Dia pun mempunyai jaringan dengan orang-orang ternama di Jakarta, termasuk dengan Taufik Ismail, WS Rendra, dan tokoh ternama lainnya. Bahkan sebulan sekali mengisi pengajian rutin di Gedung Kesenian Ismail Marzuki, yang dihadiri oleh tokoh-tokoh berpengaruh.
Saya teringat saat masih sering mengikuti pengajian rutin setiap selasa sore di al-Fata yang langsung dipimpin oleh Kang Yosep. Kitab yang dijadikan pegangan adalah tafsir al-Maroghi. Banyak peserta yang menghadiri pengajiannya, sebab merupakan program CMB, sehingga mesjid penuh.
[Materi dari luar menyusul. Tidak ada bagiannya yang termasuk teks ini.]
#[export] Instance MemoryActivityLog_laws out ToLower : ActivityLogLaws out (MemoryActivityLog out ToLower) (book_deeds ToLower).
Proof.
  constructor; cbn [log_Activity log_ActivityByType MemoryActivityLog]; unfold lookup_, look, call.
  - intros q e Hf [_ _ Hl Ho _ _] Hlen. rewrite Hf. unfold book_Activity, paged. case_match; [by eexists|].
    destruct (slice_answers (aq_Offset q) (aq_Limit q)
      (change_entry ToLower (book_windows (aq_ActorID q) (tables e)) <$> List.filter (change_in q) (rev (b_changes (tables e))))) as [rows ->]; [done|done| |by eexists].
    rewrite length_fmap. unfold book_deeds in Hlen. rewrite length_fmap in Hlen. pose proof (List.filter_length_le (change_in q) (rev (b_changes (tables e)))). lia.
  - intros q e Hf. rewrite Hf. by eexists.
  - intros q e rows total e' [_ _ Hl Ho _ _] H. destruct (fault _ _); [done|]. injection H as H <-. split; [done|]. cbv zeta. rewrite deeds_of_book.
    unfold book_Activity in H. set (ok := (set_Empty (aq_Within q) || _) && _).
    assert (negb (set_Empty (aq_Within q)) && negb (set_Has (aq_Within q) AccountRecord) || set_Has (aq_Outside q) AccountRecord = negb ok) as Hok
      by (unfold ok; by destruct (set_Empty _), (set_Has _ _), (set_Has _ _)).
    rewrite Hok in H. destruct ok; cbn [negb] in H; [|injection H as <- <-; by rewrite drop_nil, take_nil].
    unfold paged in H. destruct (slice _ _ _) as [shown|] eqn:Es; [|done]. injection H as <- <-. rewrite !length_fmap. split; [done|].
    apply slice_page in Es as ->; [|done..]. rewrite <-!fmap_drop, <-!fmap_take, <-list_fmap_compose. apply list_fmap_ext.
    intros i r [_ Hr]%list_elem_of_lookup_2%elem_of_page%elem_of_filter_bool. unfold change_in in Hr.
    apply andb_true_iff in Hr as [[Hr%Z.eqb_eq _]%andb_true_iff _]. cbn. by rewrite Hr.
  - intros q e m e' _ _ H. destruct (fault _ _); [done|]. injection H as <- <-. split; [done|]. intros t. unfold book_ActivityByType.
    rewrite count_account, lookup_empty. cbn [default from_option]. unfold book_deeds, how_many. rewrite filter_fmap_bool, length_fmap. symmetry.
    rewrite (filter_ext_elem _ (λ r, change_in q r && bool_decide (AccountRecord = t))) by (intros r _; by rewrite (change_in_days ToLower (tables e))).
    by rewrite filter_rev, length_rev.
Qed.

(** *** Who was signed in *)

(** The window that opened last among those that hold the time; zero when none does. *)
Lemma windows_at_spec ws t :
  let holds w := negb (Time.Before t (wi_start w)) && negb (Time.After t (wi_end w)) in
  (windows_at ws t = 0 ∧ Forall (λ w, holds w = false) ws) ∨
  ∃ before w after, ws = before ++ w :: after ∧ holds w = true ∧ Forall (λ w, holds w = false) after ∧ windows_at ws t = wi_actor w.
Proof.
  intros holds. unfold windows_at. rewrite <-(rev_involutive ws). generalize (rev ws). intros l. rewrite (rev_involutive l).
  induction l as [|w l IH]; [left; split; [done|constructor]|]. cbn [at_loop rev]. fold (holds w). destruct (holds w) eqn:E.
  - right. exists (rev l), w, []. by rewrite E.
  - destruct IH as [[H0 HF]|(before & x & after & Hl & Hx & HF & Hat)].
    + left. split; [done|]. apply Forall_app. split; [done|]. by apply Forall_singleton.
    + right. exists before, x, (after ++ [w]). rewrite Hl, <-app_assoc. split; [done|]. split; [done|]. split; [|done].
      apply Forall_app. split; [done|]. by apply Forall_singleton.
Qed.
(** ** Levels and trees *)

Lemma level_problems_nil l number langs : 1 <= number → level_problems l number langs = [] ↔ well_described l number langs.
Proof.
  intros Hn. unfold level_problems. rewrite map_nil_iff, app_nil_iff, probe_all_nil, used_level_probes, sameColumn_loop_nil.
  unfold level_probes. rewrite !bads_app, !list.Forall_app, (bads_parentProblems l number Hn), bads_translationProblems, bads_fieldProbes.
  unfold auditProbes. rewrite !bads_Bad, !bads_Use, !bads_Bad, !list.Forall_cons.
  assert (Forall (λ b, b = false) (bads []) ↔ True) as -> by (split; intros; done || constructor).
  rewrite negb_false_iff, !(bool_decide_eq_false (_ = "")), list.Forall_forall, andb_false_iff, <-not_true_iff_false, existsb_elem,
    (bool_decide_eq_false (_ = "")).
  setoid_rewrite lookup_empty. setoid_rewrite sameRows_false. cbn [app length]. split.
  - intros ((((?&?&?&_) & ? & _ & _ & (Ha & _) & (?&?) & ?) & ? & Hi) & Hb). split; try done.
    + intros E c Hc. destruct Ha as [Ha|Ha]; [|done]. apply dec_stable. intros Hne. apply Ha. exists c. by rewrite bool_decide_eq_true_2.
    + split; [done|]. intros c Hc. by apply Hi.
    + intros i j f g Hf Hg Hij. apply (Hb i j f g Hf Hg Hij). lia.
  - intros [? ? ? ? Ha ? ? [Hd Hi] ? Hb]. repeat (split; try done); cycle 1.
    { by apply Hi. }
    { intros i j f g Hf Hg Hij _. by eapply Hb. }
    destruct (decide (l_Active l = "")) as [E|E]; [left|by right]. intros (c & Hc & Hne). apply bool_decide_eq_true in Hne. by apply Hne, Ha.
Qed.

Lemma level_loop_nil ls i tables langs : 1 <= i →
  level_loop ls i tables langs = [] ↔
    NoDup (l_Table <$> ls) ∧ (∀ t, t ∈ l_Table <$> ls → t ∉ tables) ∧ ∀ k l, ls !! k = Some l → well_described l (i + Z.of_nat k) langs.
Proof.
  revert i tables. induction ls as [|l ls IH]; intros i tables Hi; cbn [level_loop].
  { split; [|done]. intros _. split; [apply NoDup_nil_2|]. split; [set_solver|done]. }
  rewrite !app_nil_iff, if_nil, (level_problems_nil l i langs Hi), IH, fmap_cons, list.NoDup_cons by lia. split.
  - intros (Ht & Hl & Hd & Hn & Hk). assert (l_Table l ∉ tables) by (intros H%contains_spec; congruence). split_and!; [|done|set_solver|].
    + intros Hin. apply (Hn _ Hin). constructor.
    + intros [|k] l' E; cbn in E; [injection E as <-; by rewrite Z.add_0_r|]. specialize (Hk k l' E). by replace (i + Z.of_nat (S k)) with (i + 1 + Z.of_nat k) by lia.
  - intros ([Hh Hd] & Hn & Hk). split_and!; [| |done|set_solver|].
    + apply not_true_is_false. intros H%contains_spec. apply (Hn (l_Table l)); [constructor|done].
    + specialize (Hk 0%nat l eq_refl). by rewrite Z.add_0_r in Hk.
    + intros k l' E. specialize (Hk (S k) l' E). by replace (i + 1 + Z.of_nat k) with (i + Z.of_nat (S k)) by lia.
Qed.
Metode pengajiannya melalui sorogan yaitu seorang yang sudah bisa membaca kitab kuning maka berkewajiban untuk membacanya. Apabila salah membacanya, dia akan segera membetulkan atau memberi korekasi setiap kata atau kalimat yang kurang tepat. Dia selalu melemparkan pertanyaan kepada jamaah, kemudian beberapa orang memberi tanggapan atau pendapat berdasarkan ayat yang telah dibahas.
Saya selalu menyempatkan diri untuk mengikuti pengajian kamis rutinan itu. Selain menambah wawasan, saya sendiri sedikit demi sedikit semakin tertarik untuk terus belajar, apalagi peserta rata-rata berusia 50 tahun keatas. Namun suasana seringkali ramai dan terjadi saling berdebat, namun Kang Yosep bisa menengahi dan membuat kesimpulan yang memuaskan peserta. Dia memang menguasai masalah agama, bahkan menurut Ade Tajudin, dia hafal Quran. Setiap hari selalu wirid dengan membaca al-Quran.
Namun yang membuat saya menyesal, saya tidak ada yang mengabari asal dia meninggal dunia, tahu setelah seminggu. Itu pun saat itu, saya berniat mengikuti pengajian kamis di al-Fata. Namun sampai sore, tidak ada yang datang. Ketika bertemu dengan istrinya Asep, aku bengong sebab Kang Yosep sudah meninggal seminggu yang lalu. Saya terdiam, tidak percaya sama sekali, namun itulah kenyataan, bahwa kematian bisa menimpa siapa saja tanpa kecuali.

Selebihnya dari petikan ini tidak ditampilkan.